Lemma decode_safe_witness :
  bytes_ok [3; 1; 2] ∧
  settles (decode [] [3; 1; 2] 10) (λ out, zlen out ≤ 10) (error_justified [] [3; 1; 2] 10).
Proof.
  assert (bytes_ok [3; 1; 2]) by (repeat constructor; vm_compute; congruence).
  split; [done|]. apply decode_safe; [done|vm_compute; congruence|vm_compute; split; congruence].
Defined.

(** C27. the index of any base fits in [MAX_INDEX_BYTES], is sorted by key and
    then offset, and every entry holds the key of the base bytes at its offset. *)
Theorem build_index_bounded base :
  zlen (entries (build_index base)) * size_of_IndexEntry ≤ MAX_INDEX_BYTES ∧
  StronglySorted entry_le (entries (build_index base)) ∧
  Forall (λ e, key e = from_be_bytes (sub_list base (offset e) (offset e + 4)))
    (entries (build_index base)).
Proof.
  split_and!.
  - pose proof (index_len base) as H. change (MAX_INDEX_BYTES / size_of_IndexEntry) with 524288 in H.
    change size_of_IndexEntry with 8. change MAX_INDEX_BYTES with (524288 * 8). lia.
  - unfold build_index. destruct (_ <? _); [constructor|]. apply StronglySorted_merge_sort; apply _.
  - eapply Forall_impl; [apply build_index_entries|]. by intros e [_ ?].
Qed.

_Aim of the task_
The lines wanted are those from the one containing "- unfold build_index." through the last line of the listing above. Repeat them exactly.

_Response below_
  - unfold build_index. destruct (_ <? _); [constructor|]. apply StronglySorted_merge_sort; apply _.
  - eapply Forall_impl; [apply build_index_entries|]. by intros e [_ ?].
Qed.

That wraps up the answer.